WORK TO BE COMPLETED. Look through the data below and return each line where "recipient" appears.

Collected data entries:
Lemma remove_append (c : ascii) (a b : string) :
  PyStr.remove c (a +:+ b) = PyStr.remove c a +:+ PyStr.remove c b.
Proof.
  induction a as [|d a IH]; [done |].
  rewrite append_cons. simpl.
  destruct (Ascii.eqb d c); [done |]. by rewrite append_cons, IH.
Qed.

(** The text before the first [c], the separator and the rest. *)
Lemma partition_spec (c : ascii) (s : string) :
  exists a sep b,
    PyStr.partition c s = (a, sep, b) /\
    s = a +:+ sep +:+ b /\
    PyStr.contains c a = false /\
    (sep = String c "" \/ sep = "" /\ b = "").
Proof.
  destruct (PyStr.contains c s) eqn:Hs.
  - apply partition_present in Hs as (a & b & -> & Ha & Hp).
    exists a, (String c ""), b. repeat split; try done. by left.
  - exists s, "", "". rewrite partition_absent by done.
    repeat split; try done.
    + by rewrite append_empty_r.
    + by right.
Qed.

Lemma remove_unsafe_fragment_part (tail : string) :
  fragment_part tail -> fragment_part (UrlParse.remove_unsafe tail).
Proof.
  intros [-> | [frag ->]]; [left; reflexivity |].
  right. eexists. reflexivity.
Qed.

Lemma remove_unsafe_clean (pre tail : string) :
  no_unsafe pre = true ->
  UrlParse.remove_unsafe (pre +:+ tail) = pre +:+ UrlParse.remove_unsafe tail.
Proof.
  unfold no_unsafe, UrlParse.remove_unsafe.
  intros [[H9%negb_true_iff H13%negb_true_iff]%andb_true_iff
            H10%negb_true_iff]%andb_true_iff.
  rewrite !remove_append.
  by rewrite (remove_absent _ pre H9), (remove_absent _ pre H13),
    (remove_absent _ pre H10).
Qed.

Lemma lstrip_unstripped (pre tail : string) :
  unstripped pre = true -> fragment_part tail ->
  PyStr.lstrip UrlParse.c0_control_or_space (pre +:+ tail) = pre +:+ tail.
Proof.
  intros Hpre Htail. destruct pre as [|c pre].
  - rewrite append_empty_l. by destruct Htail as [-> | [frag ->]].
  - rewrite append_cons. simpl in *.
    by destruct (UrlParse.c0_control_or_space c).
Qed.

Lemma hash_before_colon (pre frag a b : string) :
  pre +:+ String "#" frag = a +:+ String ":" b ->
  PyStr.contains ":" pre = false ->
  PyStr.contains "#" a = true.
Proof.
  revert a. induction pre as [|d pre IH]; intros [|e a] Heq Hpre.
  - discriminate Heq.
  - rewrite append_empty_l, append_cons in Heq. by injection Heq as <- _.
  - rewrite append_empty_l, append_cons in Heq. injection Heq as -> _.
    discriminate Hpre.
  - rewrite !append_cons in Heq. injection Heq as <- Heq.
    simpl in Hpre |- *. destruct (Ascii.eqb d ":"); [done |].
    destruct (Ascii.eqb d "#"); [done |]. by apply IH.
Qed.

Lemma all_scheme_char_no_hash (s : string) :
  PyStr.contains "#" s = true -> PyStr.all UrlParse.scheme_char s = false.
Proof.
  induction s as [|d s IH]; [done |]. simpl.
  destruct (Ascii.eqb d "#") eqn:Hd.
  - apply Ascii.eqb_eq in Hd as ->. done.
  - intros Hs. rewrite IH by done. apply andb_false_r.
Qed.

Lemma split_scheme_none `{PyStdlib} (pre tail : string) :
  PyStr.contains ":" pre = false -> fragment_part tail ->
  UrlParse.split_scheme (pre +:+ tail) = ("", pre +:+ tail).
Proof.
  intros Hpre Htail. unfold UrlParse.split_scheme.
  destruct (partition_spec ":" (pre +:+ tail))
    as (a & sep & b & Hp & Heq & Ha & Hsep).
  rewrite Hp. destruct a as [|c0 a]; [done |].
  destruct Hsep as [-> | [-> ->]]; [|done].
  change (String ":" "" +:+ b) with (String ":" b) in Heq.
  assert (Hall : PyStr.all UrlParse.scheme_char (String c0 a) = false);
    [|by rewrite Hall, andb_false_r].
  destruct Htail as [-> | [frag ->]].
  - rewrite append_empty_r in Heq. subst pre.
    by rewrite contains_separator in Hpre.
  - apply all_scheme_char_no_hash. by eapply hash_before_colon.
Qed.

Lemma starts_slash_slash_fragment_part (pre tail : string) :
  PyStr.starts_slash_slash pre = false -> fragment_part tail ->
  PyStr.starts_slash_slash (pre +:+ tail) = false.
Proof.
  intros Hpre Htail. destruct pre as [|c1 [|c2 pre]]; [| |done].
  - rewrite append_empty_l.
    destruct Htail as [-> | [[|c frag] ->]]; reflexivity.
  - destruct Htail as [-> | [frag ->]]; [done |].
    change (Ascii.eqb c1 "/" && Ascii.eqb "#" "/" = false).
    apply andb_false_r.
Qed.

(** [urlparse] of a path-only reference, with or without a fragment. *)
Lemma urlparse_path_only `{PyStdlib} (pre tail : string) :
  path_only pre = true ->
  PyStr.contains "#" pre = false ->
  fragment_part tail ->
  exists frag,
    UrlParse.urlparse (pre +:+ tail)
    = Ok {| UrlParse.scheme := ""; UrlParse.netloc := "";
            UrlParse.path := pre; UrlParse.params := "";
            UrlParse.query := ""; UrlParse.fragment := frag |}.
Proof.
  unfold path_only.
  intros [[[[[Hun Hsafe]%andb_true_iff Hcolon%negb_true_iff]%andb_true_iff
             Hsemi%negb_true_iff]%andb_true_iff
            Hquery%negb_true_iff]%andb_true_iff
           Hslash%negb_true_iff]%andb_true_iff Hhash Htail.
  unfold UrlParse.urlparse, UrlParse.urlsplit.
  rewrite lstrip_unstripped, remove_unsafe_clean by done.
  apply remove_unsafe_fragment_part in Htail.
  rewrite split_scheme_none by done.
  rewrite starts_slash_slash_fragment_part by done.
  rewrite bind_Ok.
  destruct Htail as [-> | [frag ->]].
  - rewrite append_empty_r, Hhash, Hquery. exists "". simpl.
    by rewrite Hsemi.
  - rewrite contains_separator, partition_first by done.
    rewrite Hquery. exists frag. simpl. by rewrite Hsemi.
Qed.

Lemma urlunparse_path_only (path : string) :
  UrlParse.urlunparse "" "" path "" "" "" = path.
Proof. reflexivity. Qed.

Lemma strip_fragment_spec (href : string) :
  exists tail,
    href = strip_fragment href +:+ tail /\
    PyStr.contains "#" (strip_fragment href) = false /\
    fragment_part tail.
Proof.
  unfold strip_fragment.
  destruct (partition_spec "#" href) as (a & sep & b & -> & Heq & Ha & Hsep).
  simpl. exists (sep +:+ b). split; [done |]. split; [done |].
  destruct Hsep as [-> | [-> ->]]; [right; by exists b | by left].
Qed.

---

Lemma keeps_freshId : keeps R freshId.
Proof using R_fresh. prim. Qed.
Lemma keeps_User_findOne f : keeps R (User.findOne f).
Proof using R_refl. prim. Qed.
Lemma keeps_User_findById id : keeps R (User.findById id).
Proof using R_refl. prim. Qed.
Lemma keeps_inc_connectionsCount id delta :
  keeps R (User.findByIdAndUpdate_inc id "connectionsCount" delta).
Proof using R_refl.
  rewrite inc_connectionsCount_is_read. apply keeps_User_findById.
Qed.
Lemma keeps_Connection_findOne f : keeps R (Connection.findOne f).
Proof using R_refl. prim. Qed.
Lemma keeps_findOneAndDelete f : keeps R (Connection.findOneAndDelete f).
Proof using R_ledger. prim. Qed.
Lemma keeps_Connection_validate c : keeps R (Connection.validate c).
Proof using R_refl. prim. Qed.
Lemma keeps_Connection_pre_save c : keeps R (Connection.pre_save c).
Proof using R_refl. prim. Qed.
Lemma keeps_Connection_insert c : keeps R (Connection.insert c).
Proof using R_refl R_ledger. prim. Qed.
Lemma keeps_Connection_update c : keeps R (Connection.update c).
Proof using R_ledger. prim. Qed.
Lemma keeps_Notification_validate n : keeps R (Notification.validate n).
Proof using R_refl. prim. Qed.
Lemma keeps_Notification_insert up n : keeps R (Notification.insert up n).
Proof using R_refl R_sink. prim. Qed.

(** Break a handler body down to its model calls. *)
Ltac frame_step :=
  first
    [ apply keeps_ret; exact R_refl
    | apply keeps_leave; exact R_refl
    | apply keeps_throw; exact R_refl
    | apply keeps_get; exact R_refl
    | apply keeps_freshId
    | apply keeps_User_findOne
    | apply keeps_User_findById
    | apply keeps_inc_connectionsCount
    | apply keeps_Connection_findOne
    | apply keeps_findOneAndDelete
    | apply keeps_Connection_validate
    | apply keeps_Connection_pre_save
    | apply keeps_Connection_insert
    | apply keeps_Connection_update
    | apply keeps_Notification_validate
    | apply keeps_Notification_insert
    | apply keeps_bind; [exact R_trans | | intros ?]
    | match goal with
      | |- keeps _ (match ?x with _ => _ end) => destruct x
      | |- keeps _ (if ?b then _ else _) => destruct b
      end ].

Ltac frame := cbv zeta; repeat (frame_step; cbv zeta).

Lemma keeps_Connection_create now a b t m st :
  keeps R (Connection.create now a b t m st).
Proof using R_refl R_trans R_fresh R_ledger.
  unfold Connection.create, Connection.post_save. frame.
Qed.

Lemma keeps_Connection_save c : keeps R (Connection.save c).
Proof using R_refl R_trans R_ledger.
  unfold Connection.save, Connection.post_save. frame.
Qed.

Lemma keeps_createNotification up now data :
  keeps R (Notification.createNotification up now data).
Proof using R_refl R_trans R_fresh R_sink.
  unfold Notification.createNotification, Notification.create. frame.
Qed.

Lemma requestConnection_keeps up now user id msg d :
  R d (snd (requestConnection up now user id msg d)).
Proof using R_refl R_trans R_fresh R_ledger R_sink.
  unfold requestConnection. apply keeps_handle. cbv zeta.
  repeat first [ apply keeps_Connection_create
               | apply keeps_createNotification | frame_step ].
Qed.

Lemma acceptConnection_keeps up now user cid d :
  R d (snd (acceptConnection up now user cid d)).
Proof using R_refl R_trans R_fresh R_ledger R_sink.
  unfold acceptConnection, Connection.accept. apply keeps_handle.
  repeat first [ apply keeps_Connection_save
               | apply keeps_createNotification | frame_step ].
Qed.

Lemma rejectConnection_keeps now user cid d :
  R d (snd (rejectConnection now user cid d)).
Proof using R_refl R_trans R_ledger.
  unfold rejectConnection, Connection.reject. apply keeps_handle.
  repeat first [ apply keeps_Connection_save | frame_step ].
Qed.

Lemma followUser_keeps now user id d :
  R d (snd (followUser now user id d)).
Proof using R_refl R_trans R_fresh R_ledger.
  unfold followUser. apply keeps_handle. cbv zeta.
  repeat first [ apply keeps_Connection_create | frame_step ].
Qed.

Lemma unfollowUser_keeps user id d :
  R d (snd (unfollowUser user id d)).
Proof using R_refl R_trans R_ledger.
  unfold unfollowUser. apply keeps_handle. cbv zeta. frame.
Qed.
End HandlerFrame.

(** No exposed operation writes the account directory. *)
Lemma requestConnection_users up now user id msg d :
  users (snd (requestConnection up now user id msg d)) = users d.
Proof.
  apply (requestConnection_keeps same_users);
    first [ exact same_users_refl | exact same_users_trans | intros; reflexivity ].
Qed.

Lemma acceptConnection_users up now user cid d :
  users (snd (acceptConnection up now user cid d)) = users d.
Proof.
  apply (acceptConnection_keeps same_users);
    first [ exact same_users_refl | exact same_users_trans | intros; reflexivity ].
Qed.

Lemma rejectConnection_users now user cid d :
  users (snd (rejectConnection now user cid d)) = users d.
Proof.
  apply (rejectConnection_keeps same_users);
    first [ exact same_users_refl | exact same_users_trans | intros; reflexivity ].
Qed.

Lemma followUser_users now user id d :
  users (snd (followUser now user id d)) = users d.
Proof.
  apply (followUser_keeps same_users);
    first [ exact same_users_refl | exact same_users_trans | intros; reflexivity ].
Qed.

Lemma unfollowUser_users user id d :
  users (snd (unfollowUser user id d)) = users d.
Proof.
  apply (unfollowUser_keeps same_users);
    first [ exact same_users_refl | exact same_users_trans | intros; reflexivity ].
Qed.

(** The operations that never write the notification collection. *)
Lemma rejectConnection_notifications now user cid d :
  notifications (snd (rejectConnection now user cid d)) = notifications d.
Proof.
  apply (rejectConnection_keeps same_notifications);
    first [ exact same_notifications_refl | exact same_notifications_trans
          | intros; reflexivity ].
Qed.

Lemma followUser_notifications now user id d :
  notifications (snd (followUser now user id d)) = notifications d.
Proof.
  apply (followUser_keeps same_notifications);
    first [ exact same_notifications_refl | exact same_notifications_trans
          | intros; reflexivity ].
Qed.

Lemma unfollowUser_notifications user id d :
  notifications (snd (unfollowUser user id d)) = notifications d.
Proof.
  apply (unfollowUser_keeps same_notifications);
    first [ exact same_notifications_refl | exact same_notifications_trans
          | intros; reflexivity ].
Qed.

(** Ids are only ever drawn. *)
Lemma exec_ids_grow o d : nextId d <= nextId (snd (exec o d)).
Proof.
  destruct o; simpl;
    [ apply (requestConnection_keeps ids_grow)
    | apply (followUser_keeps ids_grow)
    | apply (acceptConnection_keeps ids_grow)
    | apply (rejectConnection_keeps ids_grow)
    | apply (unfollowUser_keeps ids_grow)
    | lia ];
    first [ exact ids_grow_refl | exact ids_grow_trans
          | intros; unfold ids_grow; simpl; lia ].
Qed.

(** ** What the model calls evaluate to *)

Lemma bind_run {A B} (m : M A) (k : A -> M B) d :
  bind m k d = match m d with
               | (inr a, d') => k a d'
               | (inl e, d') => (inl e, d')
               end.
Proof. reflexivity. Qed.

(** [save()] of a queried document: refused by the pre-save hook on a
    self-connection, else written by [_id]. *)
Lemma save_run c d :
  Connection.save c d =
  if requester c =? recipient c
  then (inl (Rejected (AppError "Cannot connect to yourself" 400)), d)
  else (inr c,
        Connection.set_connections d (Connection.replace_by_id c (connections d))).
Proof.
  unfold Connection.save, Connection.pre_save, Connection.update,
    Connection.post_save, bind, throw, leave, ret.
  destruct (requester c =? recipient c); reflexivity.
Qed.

---

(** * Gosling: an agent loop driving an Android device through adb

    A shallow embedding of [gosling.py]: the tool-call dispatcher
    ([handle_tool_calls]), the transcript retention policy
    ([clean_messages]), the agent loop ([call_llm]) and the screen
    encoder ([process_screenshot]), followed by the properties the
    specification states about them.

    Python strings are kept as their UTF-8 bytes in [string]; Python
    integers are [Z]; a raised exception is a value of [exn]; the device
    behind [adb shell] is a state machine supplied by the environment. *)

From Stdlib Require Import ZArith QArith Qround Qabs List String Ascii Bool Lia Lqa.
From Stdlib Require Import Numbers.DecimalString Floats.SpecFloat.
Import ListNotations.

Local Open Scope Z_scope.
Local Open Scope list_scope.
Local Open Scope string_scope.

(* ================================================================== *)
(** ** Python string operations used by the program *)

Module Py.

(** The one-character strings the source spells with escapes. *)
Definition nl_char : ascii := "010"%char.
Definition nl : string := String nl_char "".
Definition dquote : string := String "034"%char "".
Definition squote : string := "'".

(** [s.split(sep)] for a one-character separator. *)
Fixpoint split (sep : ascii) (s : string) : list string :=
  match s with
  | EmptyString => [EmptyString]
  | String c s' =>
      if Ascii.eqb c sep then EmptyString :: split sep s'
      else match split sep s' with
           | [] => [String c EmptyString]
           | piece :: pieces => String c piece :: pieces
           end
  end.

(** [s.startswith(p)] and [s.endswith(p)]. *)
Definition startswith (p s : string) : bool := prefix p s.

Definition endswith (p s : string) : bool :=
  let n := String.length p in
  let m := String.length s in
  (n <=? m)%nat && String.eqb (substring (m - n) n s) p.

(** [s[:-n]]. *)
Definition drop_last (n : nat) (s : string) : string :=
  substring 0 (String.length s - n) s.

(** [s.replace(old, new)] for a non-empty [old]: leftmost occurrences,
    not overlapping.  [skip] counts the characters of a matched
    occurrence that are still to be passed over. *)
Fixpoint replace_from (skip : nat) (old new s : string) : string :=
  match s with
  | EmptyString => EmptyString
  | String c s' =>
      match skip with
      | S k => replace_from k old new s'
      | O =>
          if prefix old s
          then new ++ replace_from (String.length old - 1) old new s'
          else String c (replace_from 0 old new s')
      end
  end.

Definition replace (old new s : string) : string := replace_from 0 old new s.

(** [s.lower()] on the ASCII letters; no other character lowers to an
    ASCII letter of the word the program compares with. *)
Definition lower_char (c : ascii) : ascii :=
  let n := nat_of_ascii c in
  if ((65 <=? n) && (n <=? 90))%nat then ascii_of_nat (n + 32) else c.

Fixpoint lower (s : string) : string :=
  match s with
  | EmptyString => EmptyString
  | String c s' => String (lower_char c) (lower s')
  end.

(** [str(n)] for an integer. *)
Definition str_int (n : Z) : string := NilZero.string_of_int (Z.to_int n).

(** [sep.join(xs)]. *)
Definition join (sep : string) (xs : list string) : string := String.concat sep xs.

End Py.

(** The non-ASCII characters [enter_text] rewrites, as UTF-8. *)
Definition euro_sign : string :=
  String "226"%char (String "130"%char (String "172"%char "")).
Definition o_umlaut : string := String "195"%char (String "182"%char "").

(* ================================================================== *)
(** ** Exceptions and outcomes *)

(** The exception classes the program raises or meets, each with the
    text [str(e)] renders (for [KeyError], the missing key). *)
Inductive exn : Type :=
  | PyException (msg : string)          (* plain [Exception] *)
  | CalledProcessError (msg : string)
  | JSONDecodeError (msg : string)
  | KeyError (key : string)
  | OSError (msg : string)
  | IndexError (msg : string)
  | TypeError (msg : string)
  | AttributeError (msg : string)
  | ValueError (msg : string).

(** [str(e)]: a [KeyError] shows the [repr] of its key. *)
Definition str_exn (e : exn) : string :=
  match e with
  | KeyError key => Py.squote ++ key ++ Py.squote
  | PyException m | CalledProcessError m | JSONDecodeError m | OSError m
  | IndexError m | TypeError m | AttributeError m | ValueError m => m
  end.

EXERCISE RESPONSE.
  if requester c =? recipient c
  destruct (requester c =? recipient c); reflexivity.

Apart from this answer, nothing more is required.